Chicken massaman curry


400ml can reduced fat coconut milk
200ml chicken stock
100g jar Cooks’ Ingredients Massaman Thai Curry Paste
1 cinnamon stick
1 pack essential Waitrose 6 British Chicken Thigh Fillets
300g Waitrose Miniature Potatoes, halved
50g cashew nuts or peanuts
1 red chilli
½ x 28g pack fresh coriander, leaves only
2 salad onions, shredded
Cooked basmati rice, to serve
1 lime, cut into wedges


1. Place the coconut milk, stock, curry paste and cinnamon stick
in a large saucepan and bring to a simmer. Cut the chicken into
cubes and add to the pan with the potatoes. Cook gently for
20-25 minutes until the potatoes are tender and the chicken is cooked through with no pink meat remaining.

2. Meanwhile, toast the cashew nuts or peanuts in a small non-stick frying pan for 3-4 minutes until golden brown. Deseed the chilli and slice it into long shreds. Set aside.

3. Divide the curry among 4 bowls and scatter with the toasted nuts, coriander leaves, chilli and salad onions.
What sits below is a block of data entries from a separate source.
(* ===== verification/HandEval.v ===== *)
(** * Cards and hand evaluation

    [shared/poker/cards.ts] and the evaluator of [shared/poker/sidePots.ts]:
    a card is an integer 0..51, its rank [floor(c/4)], its suit [c % 4]. *)

From S2P Require Import Prelude.
#[local] Open Scope Z_scope.

Definition RANKS : list string :=
  ["2"; "3"; "4"; "5"; "6"; "7"; "8"; "9"; "T"; "J"; "Q"; "K"; "A"]%string.

Inductive Suit := clubs | diamonds | hearts | spades.
#[export] Instance Suit_eq_dec : EqDecision Suit.
Proof. solve_decision. Defined.

(** [SUITS] and [SUIT_MAP] in one table, by position. *)
Definition SUITS : list Suit := [clubs; diamonds; hearts; spades].

Inductive HandRank :=
| HIGH_CARD | PAIR | TWO_PAIR | THREE_OF_A_KIND | STRAIGHT
| FLUSH | FULL_HOUSE | FOUR_OF_A_KIND | STRAIGHT_FLUSH.
#[export] Instance HandRank_eq_dec : EqDecision HandRank.
Proof. solve_decision. Defined.

Definition rank_num (r : HandRank) : Z :=
  match r with
  | HIGH_CARD => 0 | PAIR => 1 | TWO_PAIR => 2 | THREE_OF_A_KIND => 3 | STRAIGHT => 4
  | FLUSH => 5 | FULL_HOUSE => 6 | FOUR_OF_A_KIND => 7 | STRAIGHT_FLUSH => 8
  end.

Record HandValue := { hv_rank : HandRank; hv_kickers : list Z }.

Definition BASE : Z := 15.

Definition score (v : HandValue) : Z :=
  foldl (λ s k, s * BASE + k) (rank_num (hv_rank v)) (hv_kickers v).

(** [new Set(l)] in insertion order. *)
Definition js_set_of {A} `{EqDecision A} (l : list A) : list A :=
  foldl (λ acc x, if bool_decide (x ∈ acc) then acc else acc ++ [x]) [] l.

Definition asc (a b : Z) : bool := a <=? b.
Definition desc (a b : Z) : bool := b <=? a.

Definition card_rank (c : Z) : Z := c / 4.
Definition card_suit (c : Z) : Z := Z.rem c 4.

Definition is_flush (suits : list Z) : bool :=
  match suits with [] => true | s0 :: _ => forallb (λ s, s =? s0) suits end.

(** The straight search over the sorted distinct ranks: windows of five, the
    last hit wins, then the wheel. *)
Fixpoint straight_windows (unique : list Z) (high : Z) : Z :=
  match unique with
  | a :: rest =>
      match rest with
      | _ :: _ :: _ :: e :: _ => straight_windows rest (if e - a =? 4 then e else high)
      | _ => high
      end
  | [] => high
  end.

Definition straight_high (unique : list Z) : Z :=
  let h := straight_windows unique (-1) in
  if (h =? -1) && forallb (λ r, bool_decide (r ∈ unique)) [12; 0; 1; 2; 3] then 3 else h.

(** [countMap]: an insertion-ordered map from rank to multiplicity. *)
Fixpoint count_bump (r : Z) (m : list (Z * Z)) : list (Z * Z) :=
  match m with
  | [] => [(r, 1)]
  | (k, c) :: m' => if k =? r then (k, c + 1) :: m' else (k, c) :: count_bump r m'
  end.
Definition count_map (ranks : list Z) : list (Z * Z) :=
  foldl (λ m r, count_bump r m) [] ranks.

(** Not-after in the sort of [counts]: larger count first, then larger rank. *)
Definition count_le (a b : Z * Z) : bool :=
  if a.2 =? b.2 then b.1 <=? a.1 else b.2 <=? a.2.

Definition find_kicker (p : Z → bool) (ranks : list Z) : Z :=
  default 0 (head (filter (λ r, p r) ranks)).

Definition evaluate5 (cards : list Z) : HandValue :=
  let ranks := js_sort desc (card_rank <$> cards) in
  let suits := card_suit <$> cards in
  let isFlush := is_flush suits in
  let unique := js_sort asc (js_set_of ranks) in
  let straightHigh := straight_high unique in
  let isStraight := negb (straightHigh =? -1) in
  let counts := js_sort count_le (count_map ranks) in
  let c0 := default (0, 0) (counts !! 0%nat) in
  let c1_is_2 := match counts !! 1%nat with Some (_, c) => c =? 2 | None => false end in
  let r1 := match counts !! 1%nat with Some (r, _) => r | None => 0 end in
  if isStraight && isFlush then {| hv_rank := STRAIGHT_FLUSH; hv_kickers := [straightHigh] |}
  else if c0.2 =? 4 then
    let quad := c0.1 in
    {| hv_rank := FOUR_OF_A_KIND;
       hv_kickers := [quad; find_kicker (λ r, negb (r =? quad)) ranks] |}
  else if (c0.2 =? 3) && c1_is_2 then
    {| hv_rank := FULL_HOUSE; hv_kickers := [c0.1; r1] |}
  else if isFlush then {| hv_rank := FLUSH; hv_kickers := ranks |}
  else if isStraight then {| hv_rank := STRAIGHT; hv_kickers := [straightHigh] |}
  else if c0.2 =? 3 then
    let trip := c0.1 in
    {| hv_rank := THREE_OF_A_KIND;
       hv_kickers := trip :: take 2 (filter (λ r, r ≠ trip) ranks) |}
  else if (c0.2 =? 2) && c1_is_2 then
    let highPair := Z.max c0.1 r1 in
    let lowPair := Z.min c0.1 r1 in
    {| hv_rank := TWO_PAIR;
       hv_kickers := [highPair; lowPair;
         find_kicker (λ r, negb (r =? highPair) && negb (r =? lowPair)) ranks] |}
  else if c0.2 =? 2 then
    let pair := c0.1 in
    {| hv_rank := PAIR; hv_kickers := pair :: take 3 (filter (λ r, r ≠ pair) ranks) |}
  else {| hv_rank := HIGH_CARD; hv_kickers := take 5 ranks |}.

(** The index tuples of the five nested loops, in their order. *)
Fixpoint choose {A} (k : nat) (l : list A) : list (list A) :=
  match k, l with
  | O, _ => [[]]
  | S _, [] => []
  | S k', x :: l' => ((x ::.) <$> choose k' l') ++ choose k l'
  end.

Definition evaluateHand (cards : list Z) : outcome Z :=
  if (length cards <? 5)%nat then Throw "Need at least 5 cards"
  else Ret (foldl (λ best five, let val := score (evaluate5 five) in
                                if best <? val then val else best) 0 (choose 5 cards)).

(** A legal set of cards. *)
Definition legal_cards (cards : list Z) : Prop :=
  NoDup cards ∧ Forall (λ c, 0 <= c < 52) cards.

(** ** Scores are base-15 numerals *)

(** Lexicographic order on kicker lists of equal length. *)
Fixpoint lex_ltb (k1 k2 : list Z) : bool :=
  match k1, k2 with
  | x :: k1', y :: k2' => (x <? y) || ((x =? y) && lex_ltb k1' k2')
  | _, _ => false
  end.

Definition digit (k : Z) : Prop := 0 <= k < BASE.

Lemma foldl_base_bounds s ks :
  Forall digit ks →
  s * BASE ^ Z.of_nat (length ks) <= foldl (λ s k, s * BASE + k) s ks
    < (s + 1) * BASE ^ Z.of_nat (length ks).
Proof.
  unfold digit, BASE. intros H; revert s; induction H as [|k ks Hk Hks IH]; intros s.
  - simpl; lia.
  - specialize (IH (s * 15 + k)). rewrite length_cons, Nat2Z.inj_succ, Z.pow_succ_r by lia.
    simpl foldl. pose proof (Z.pow_pos_nonneg 15 (Z.of_nat (length ks))). nia.
Qed.

Lemma foldl_base_lex s1 s2 k1 k2 :
  Forall digit k1 → Forall digit k2 → length k1 = length k2 →
  (foldl (λ s k, s * BASE + k) s1 k1 < foldl (λ s k, s * BASE + k) s2 k2
   ↔ s1 < s2 ∨ (s1 = s2 ∧ lex_ltb k1 k2 = true)).
Proof.
  intros H1; revert s1 s2 k2; induction H1 as [|x k1 Hx H1 IH]; intros s1 s2 k2 H2 Hlen.
  - destruct k2; [|done]. simpl. split; [lia | intros [?|[_ ?]]; [lia|done]].
  - destruct k2 as [|y k2]; [done|]. apply Forall_cons in H2 as [Hy H2].
    simpl. rewrite IH by (done || (simpl in Hlen; lia)).
    unfold digit, BASE in Hx, Hy |- *. rewrite orb_true_iff, andb_true_iff, Z.ltb_lt, Z.eqb_eq.
    destruct (lex_ltb k1 k2); lia.
Qed.

Lemma foldl_base_nonneg s ks :
  0 <= s → Forall (λ k, 0 <= k) ks → 0 <= foldl (λ s k, s * BASE + k) s ks.
Proof.
  intros Hs H; revert s Hs; induction H as [|k ks Hk Hks IH]; intros s Hs; simpl; [done|].
  apply IH. unfold BASE; lia.
Qed.

Lemma rank_num_nonneg r : 0 <= rank_num r <= 8.
Proof. destruct r; simpl; lia. Qed.

(** ** The evaluation of legal cards stays in range *)

Definition rank_ok (r : Z) : Prop := 0 <= r <= 12.

Lemma card_rank_ok c : 0 <= c < 52 → rank_ok (card_rank c).
Proof.
  intros H; unfold rank_ok, card_rank.
  split; [apply Z.div_pos; lia | apply Z.lt_succ_r, Z.div_lt_upper_bound; lia].
Qed.

Lemma js_set_of_sub {A} `{EqDecision A} (l : list A) x : x ∈ js_set_of l → x ∈ l.
Proof.
  unfold js_set_of.
  cut (∀ acc, x ∈ foldl (λ acc x, if bool_decide (x ∈ acc) then acc else acc ++ [x]) acc l →
         x ∈ acc ∨ x ∈ l).
  { intros H Hx. destruct (H [] Hx) as [Hn|]; [by apply elem_of_nil in Hn | done]. }
  induction l as [|y l IH]; intros acc Hx; simpl in Hx; [by left|].
  rewrite elem_of_cons. apply IH in Hx as [Hx|Hx]; [|auto].
  case_bool_decide; [auto|]. apply elem_of_app in Hx as [Hx|Hx]; [auto|].
  apply list_elem_of_singleton in Hx; auto.
Qed.

Lemma js_set_of_elem {A} `{EqDecision A} (l : list A) x : x ∈ js_set_of l ↔ x ∈ l.
Proof.
  split; [apply js_set_of_sub|]. intros Hx. unfold js_set_of.
  cut (∀ acc, x ∈ acc ∨ x ∈ l →
         x ∈ foldl (λ acc x, if bool_decide (x ∈ acc) then acc else acc ++ [x]) acc l).
  { intros H. apply H. by right. }
  clear Hx. induction l as [|y l IH]; intros acc; simpl.
  - intros [?|Hn]; [done | by apply elem_of_nil in Hn].
  - rewrite elem_of_cons. intros Hx. apply IH. case_bool_decide as Hy.
    + destruct Hx as [?|[->|?]]; auto.
    + rewrite elem_of_app, list_elem_of_singleton. tauto.
Qed.

Lemma straight_windows_range u h : rank_ok h ∨ h = -1 → Forall rank_ok u →
  rank_ok (straight_windows u h) ∨ straight_windows u h = -1.
Proof.
  intros Hh Hu; revert h Hh; induction Hu as [|a u Ha Hu IH]; intros h Hh; simpl; [done|].
  destruct u as [|b [|c [|d [|e u]]]]; try done. apply IH.
  destruct (e - a =? 4); [left | done].
  do 4 apply Forall_cons in Hu as [? Hu]. done.
Qed.

Lemma straight_high_range u : Forall rank_ok u →
  rank_ok (straight_high u) ∨ straight_high u = -1.
Proof.
  intros Hu. unfold straight_high. case_match; [left; unfold rank_ok; lia|].
  by apply straight_windows_range; [right|].
Qed.
(** Shares to every seat of [ws], the remainder to its head. *)
Lemma pay_lookup (amount : Z) (w0 : nat) (ws : list nat) (ps : list PlayerStateInternal) (i : nat) :
  let n := Z.of_nat (length (w0 :: ws)) in
  let ps1 := foldl (λ acc w, alter (set_stack (Z.add (amount / n))) w acc) ps (w0 :: ws) in
  NoDup (w0 :: ws) →
  (if 0 <? amount - amount / n * n then alter (set_stack (Z.add (amount - amount / n * n))) w0 ps1
   else ps1) !! i
  = set_stack (Z.add (if decide (i ∈ w0 :: ws)
      then amount / n + (if decide (head (w0 :: ws) = Some i) then amount mod n else 0) else 0))
    <$> ps !! i.
Proof.
  intros n ps1 Hnd.
  assert (0 < n) as Hn by (unfold n; simpl; lia).
  pose proof (Z.mod_pos_bound amount n Hn) as Hmod.
  replace (amount - amount / n * n) with (amount mod n)
    by (pose proof (Z.div_mod amount n); lia).
  assert (∀ j, ps1 !! j = (if decide (j ∈ w0 :: ws)
    then set_stack (Z.add (amount / n)) <$> ps !! j else ps !! j)) as Hl
    by (intros j; by apply foldl_alter_lookup).
  clearbody ps1 n. destruct (Z.ltb_spec 0 (amount mod n)) as [Hr|Hr].
  - destruct (decide (i = w0)) as [->|Hi].
    + rewrite list_lookup_alter_eq, Hl, !decide_True by (done || (apply elem_of_cons; by left)).
      destruct (ps !! w0); simpl; [|done]. rewrite set_stack_add. do 3 f_equal; lia.
    + rewrite list_lookup_alter_ne, Hl by done. simpl head.
      rewrite (decide_False (P := Some w0 = Some i)) by congruence. rewrite Z.add_0_r.
      case_decide; [done|]. destruct (ps !! i); simpl; by rewrite ?set_stack_id.
  - rewrite Hl. replace (amount mod n) with 0 by lia.
    case_decide.
    + by case_decide; rewrite Z.add_0_r.
    + destruct (ps !! i); simpl; by rewrite ?set_stack_id.
Qed.

(** One pot adds exactly [payout] to every seat. *)
Lemma settle_pot_lookup scores ps pot i :
  settle_pot scores ps pot !! i = set_stack (Z.add (payout scores ps pot i)) <$> ps !! i.
Proof.
  unfold settle_pot, payout.
  destruct (contenders ps pot) as [|c cs] eqn:Ec.
  - unfold winners. rewrite Ec, filter_nil. case_decide as Hi; [by apply elem_of_nil in Hi|].
    destruct (ps !! i); simpl; by rewrite ?set_stack_id.
  - pose proof (winners_nonempty scores ps pot) as Hne. rewrite Ec in Hne. specialize (Hne ltac:(done)).
    pose proof (NoDup_winners scores ps pot) as Hnd.
    destruct (winners scores ps pot) as [|w0 ws]; [done|].
    by apply pay_lookup.
Qed.

Lemma settle_pot_same_seats scores ps pot : same_seats (settle_pot scores ps pot) ps.
Proof.
  apply list_eq; intros i. rewrite !list_lookup_fmap, settle_pot_lookup.
  by destruct (ps !! i).
Qed.

Lemma settle_pots_lookup scores ps pots i :
  foldl (settle_pot scores) ps pots !! i
  = set_stack (Z.add (sum_by (λ pot, payout scores ps pot i) pots)) <$> ps !! i.
Proof.
  revert ps; induction pots as [|pot pots IH]; intros ps; simpl.
  - destruct (ps !! i); simpl; by rewrite ?set_stack_id.
  - rewrite IH, settle_pot_lookup, <- option_fmap_compose.
    destruct (ps !! i) as [p|]; simpl; [|done]. rewrite set_stack_add.
    do 3 f_equal. rewrite sum_by_cons.
    rewrite (sum_by_ext _ (λ pot, payout scores ps pot i) pots);
      [lia|]. intros pot' _. apply same_seats_payout, settle_pot_same_seats.
Qed.

(** The seats of a table together receive the whole pot, if anyone contends it. *)
Lemma payout_total scores ps pot :
  sum_by (payout scores ps pot) (seq 0 (length ps))
  = if contended ps pot then sp_amount pot else 0.
Proof.
  unfold payout, contended.
  pose proof (NoDup_winners scores ps pot) as Hnd.
  assert (∀ w, w ∈ winners scores ps pot → w ∈ seq 0 (length ps)) as Hsub.
  { intros w [_ Hw]%winners_active%list_elem_of_filter. done. }
  rewrite (sum_by_filter_split _ (λ i, i ∈ winners scores ps pot)).
  rewrite (sum_by_ext _ (λ _, 0) (filter (λ i, i ∉ winners scores ps pot) _)).
  2: { intros i [Hi _]%list_elem_of_filter. by rewrite decide_False. }
  rewrite sum_by_const, Z.mul_0_l, Z.add_0_r.
  assert (filter (λ i, i ∈ winners scores ps pot) (seq 0 (length ps)) ≡ₚ winners scores ps pot) as ->.
  { apply NoDup_Permutation; [apply NoDup_filter, NoDup_seq | done|].
    intros i. rewrite list_elem_of_filter. split; [by intros [? _] | auto]. }
  destruct (decide (contenders ps pot = [])) as [Ec|Ec].
  - rewrite bool_decide_eq_false_2 by naive_solver.
    unfold winners. by rewrite Ec, filter_nil.
  - rewrite bool_decide_eq_true_2 by done.
    pose proof (winners_nonempty scores ps pot Ec) as Hne.
    destruct (winners scores ps pot) as [|w0 ws]; [done|]. clear Hsub Ec Hne.
    set (n := Z.of_nat (length (w0 :: ws))).
    assert (0 < n) as Hn by (unfold n; simpl; lia).
    rewrite (sum_by_ext _ (λ i, sp_amount pot / n
      + (if decide (head (w0 :: ws) = Some i) then sp_amount pot mod n else 0)))
      by (intros i Hi; by rewrite decide_True).
    rewrite sum_by_add, sum_by_const. rewrite sum_by_cons.
    rewrite decide_True by done.
    rewrite (sum_by_ext _ (λ _, 0) ws).
    2: { intros i Hi. rewrite decide_False; [done|]. simpl. apply NoDup_cons in Hnd as [Hw _].
         congruence. }
    rewrite sum_by_const. fold n. pose proof (Z.div_mod (sp_amount pot) n); lia.
Qed.

(** ** Layers of commitments *)

(** The second highest commitment: what is committed above it is uncalled. *)
Fixpoint called_cap (prev : Z) (cs : list Z) : Z :=
  match cs with
  | [] => prev
  | c :: rest => match rest with [] => prev | _ => called_cap c rest end
  end.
Serve with rice and lime wedges for squeezing over.

Cook’s tip

Boost the vegetable count in this curry by stirring in some baby leaf spinach just before serving.

Chicken massaman curry
  • Preparation time: 15 minutes
  • Cooking time: 20-25 minutes
  • Total time: 35-40 minutes

Serves: 4

Nutritional Info

Typical values per serving:

Energy 2,850kJ
Fat 31g
Saturated Fat 11.6g
Carbohydrate 65.5g
Sugars 7.3g
Protein 34.7g
Salt 2.1g
Fibre 3.9g

per serving (including cooked rice to serve)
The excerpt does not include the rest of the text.